— ACTION ITEM —
Produce word for word the lines of the data below running from the one that has "(** * Blog renderer" to the one that has "(** ** Strings *)", inclusive, and no others.

— Saved entries —
*-*-*

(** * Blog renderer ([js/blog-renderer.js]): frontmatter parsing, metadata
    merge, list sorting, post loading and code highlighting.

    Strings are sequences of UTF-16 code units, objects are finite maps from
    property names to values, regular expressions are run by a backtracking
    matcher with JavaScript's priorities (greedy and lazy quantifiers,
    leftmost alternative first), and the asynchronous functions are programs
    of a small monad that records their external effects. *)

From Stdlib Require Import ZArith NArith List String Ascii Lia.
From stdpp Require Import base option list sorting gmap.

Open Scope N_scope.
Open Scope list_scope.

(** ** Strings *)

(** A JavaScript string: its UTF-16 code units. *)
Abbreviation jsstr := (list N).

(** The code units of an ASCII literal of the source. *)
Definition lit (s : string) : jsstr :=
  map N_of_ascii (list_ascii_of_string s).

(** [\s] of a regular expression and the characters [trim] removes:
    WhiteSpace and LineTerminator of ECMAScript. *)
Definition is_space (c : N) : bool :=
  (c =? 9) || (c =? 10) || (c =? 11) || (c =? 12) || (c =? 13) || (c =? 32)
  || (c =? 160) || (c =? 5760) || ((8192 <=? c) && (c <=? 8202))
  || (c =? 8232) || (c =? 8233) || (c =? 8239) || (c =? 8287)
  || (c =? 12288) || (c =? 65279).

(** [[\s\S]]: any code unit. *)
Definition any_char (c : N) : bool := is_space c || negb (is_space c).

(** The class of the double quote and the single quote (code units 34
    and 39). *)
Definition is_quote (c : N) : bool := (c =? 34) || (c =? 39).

*-*-*

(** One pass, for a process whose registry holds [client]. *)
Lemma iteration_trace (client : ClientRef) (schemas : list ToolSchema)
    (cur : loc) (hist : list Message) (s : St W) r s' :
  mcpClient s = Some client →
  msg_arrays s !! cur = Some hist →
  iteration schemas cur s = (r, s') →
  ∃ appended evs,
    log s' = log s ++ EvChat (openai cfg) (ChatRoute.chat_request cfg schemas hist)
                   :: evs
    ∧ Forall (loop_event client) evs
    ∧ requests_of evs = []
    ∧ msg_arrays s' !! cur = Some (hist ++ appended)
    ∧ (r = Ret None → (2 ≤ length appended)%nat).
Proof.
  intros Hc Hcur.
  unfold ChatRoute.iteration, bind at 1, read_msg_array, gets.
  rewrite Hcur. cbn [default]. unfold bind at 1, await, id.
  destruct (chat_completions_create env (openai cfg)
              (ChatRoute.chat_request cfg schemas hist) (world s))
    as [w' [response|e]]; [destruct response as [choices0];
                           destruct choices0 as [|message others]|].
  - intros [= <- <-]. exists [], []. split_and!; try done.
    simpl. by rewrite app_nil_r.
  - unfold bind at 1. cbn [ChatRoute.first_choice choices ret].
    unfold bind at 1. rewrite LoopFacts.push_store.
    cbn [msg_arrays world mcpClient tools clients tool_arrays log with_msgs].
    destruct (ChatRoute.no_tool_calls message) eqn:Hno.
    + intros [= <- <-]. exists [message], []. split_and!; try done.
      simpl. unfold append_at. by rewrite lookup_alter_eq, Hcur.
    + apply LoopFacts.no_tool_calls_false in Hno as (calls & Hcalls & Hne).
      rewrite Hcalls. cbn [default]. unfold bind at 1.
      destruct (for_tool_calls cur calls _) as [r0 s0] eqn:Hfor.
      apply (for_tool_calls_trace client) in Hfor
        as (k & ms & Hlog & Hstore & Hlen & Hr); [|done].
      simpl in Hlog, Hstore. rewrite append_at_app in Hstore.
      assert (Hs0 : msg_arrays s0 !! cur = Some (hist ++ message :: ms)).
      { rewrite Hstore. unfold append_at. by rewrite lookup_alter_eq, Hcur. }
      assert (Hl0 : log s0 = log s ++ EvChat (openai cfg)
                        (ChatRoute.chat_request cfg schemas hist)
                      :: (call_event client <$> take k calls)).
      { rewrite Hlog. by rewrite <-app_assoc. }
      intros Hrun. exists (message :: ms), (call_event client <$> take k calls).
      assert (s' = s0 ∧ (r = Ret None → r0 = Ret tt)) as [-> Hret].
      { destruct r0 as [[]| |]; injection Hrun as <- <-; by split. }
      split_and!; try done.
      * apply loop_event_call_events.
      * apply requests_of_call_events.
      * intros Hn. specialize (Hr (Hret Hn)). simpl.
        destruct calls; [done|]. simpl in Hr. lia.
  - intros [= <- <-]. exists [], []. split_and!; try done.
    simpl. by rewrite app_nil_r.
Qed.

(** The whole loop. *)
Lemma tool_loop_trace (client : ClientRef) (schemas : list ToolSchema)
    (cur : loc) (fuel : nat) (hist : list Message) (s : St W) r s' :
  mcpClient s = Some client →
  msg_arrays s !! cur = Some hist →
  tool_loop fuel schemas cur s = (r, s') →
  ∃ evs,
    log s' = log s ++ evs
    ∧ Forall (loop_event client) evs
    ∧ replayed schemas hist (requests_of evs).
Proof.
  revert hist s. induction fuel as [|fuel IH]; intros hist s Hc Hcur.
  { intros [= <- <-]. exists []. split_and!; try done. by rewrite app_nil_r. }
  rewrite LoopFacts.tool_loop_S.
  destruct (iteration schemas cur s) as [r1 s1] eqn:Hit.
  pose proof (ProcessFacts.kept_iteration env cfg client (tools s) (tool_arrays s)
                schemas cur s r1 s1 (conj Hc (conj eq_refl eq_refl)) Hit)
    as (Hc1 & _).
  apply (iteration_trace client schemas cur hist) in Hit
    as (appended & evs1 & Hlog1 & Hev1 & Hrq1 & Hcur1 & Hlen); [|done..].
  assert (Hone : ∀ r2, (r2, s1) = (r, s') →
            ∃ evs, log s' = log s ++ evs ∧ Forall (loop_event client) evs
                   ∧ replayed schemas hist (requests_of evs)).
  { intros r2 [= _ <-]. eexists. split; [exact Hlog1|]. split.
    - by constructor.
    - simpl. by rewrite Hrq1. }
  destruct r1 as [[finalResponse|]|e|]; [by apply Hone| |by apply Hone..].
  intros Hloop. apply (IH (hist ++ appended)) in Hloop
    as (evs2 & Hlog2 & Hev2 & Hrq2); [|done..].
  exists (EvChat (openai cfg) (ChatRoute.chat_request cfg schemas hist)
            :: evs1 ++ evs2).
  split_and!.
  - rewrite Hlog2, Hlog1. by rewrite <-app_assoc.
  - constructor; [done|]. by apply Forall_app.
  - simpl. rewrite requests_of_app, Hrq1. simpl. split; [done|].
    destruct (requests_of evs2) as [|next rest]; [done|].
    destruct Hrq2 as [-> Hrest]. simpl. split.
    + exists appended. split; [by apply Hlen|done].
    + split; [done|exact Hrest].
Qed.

*-*-*

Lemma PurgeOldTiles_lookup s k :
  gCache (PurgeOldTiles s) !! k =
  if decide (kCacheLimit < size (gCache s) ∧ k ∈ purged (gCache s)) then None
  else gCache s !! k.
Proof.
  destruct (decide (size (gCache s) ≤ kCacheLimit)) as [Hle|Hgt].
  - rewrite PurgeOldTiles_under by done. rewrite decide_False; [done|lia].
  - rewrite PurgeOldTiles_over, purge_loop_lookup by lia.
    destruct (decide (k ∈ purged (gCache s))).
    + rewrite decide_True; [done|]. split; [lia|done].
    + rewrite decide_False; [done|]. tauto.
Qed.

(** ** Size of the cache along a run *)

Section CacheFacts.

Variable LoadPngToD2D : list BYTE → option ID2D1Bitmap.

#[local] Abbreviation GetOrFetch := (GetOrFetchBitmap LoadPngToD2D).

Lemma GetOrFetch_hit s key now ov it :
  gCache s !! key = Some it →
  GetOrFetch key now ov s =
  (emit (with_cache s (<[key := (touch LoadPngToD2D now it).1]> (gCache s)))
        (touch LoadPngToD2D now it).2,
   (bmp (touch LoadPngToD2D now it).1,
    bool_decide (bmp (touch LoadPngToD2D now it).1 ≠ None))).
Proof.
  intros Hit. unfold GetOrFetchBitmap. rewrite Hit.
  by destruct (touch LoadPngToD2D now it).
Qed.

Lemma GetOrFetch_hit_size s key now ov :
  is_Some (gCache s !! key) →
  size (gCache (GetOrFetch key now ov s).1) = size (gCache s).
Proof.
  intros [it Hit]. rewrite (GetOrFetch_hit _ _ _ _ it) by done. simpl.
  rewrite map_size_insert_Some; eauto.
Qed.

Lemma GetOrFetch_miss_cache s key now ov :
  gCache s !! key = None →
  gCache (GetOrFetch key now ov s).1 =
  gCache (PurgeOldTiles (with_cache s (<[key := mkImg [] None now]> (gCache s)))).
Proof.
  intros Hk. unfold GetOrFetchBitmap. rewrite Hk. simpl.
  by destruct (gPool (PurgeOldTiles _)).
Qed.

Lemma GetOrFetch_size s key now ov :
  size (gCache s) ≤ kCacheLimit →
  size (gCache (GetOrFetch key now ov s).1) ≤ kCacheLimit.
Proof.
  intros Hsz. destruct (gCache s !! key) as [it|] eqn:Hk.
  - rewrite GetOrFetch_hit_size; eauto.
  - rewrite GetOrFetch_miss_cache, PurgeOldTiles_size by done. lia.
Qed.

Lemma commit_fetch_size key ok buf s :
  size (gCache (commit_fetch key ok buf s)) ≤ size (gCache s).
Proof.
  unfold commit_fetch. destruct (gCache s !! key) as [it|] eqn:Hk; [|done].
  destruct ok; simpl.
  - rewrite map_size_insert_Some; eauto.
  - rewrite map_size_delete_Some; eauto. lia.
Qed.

*-*-*

— ANSWER FOR THE TASK —
(** * Blog renderer ([js/blog-renderer.js]): frontmatter parsing, metadata
    merge, list sorting, post loading and code highlighting.

    Strings are sequences of UTF-16 code units, objects are finite maps from
    property names to values, regular expressions are run by a backtracking
    matcher with JavaScript's priorities (greedy and lazy quantifiers,
    leftmost alternative first), and the asynchronous functions are programs
    of a small monad that records their external effects. *)

From Stdlib Require Import ZArith NArith List String Ascii Lia.
From stdpp Require Import base option list sorting gmap.

Open Scope N_scope.
Open Scope list_scope.

(** ** Strings *)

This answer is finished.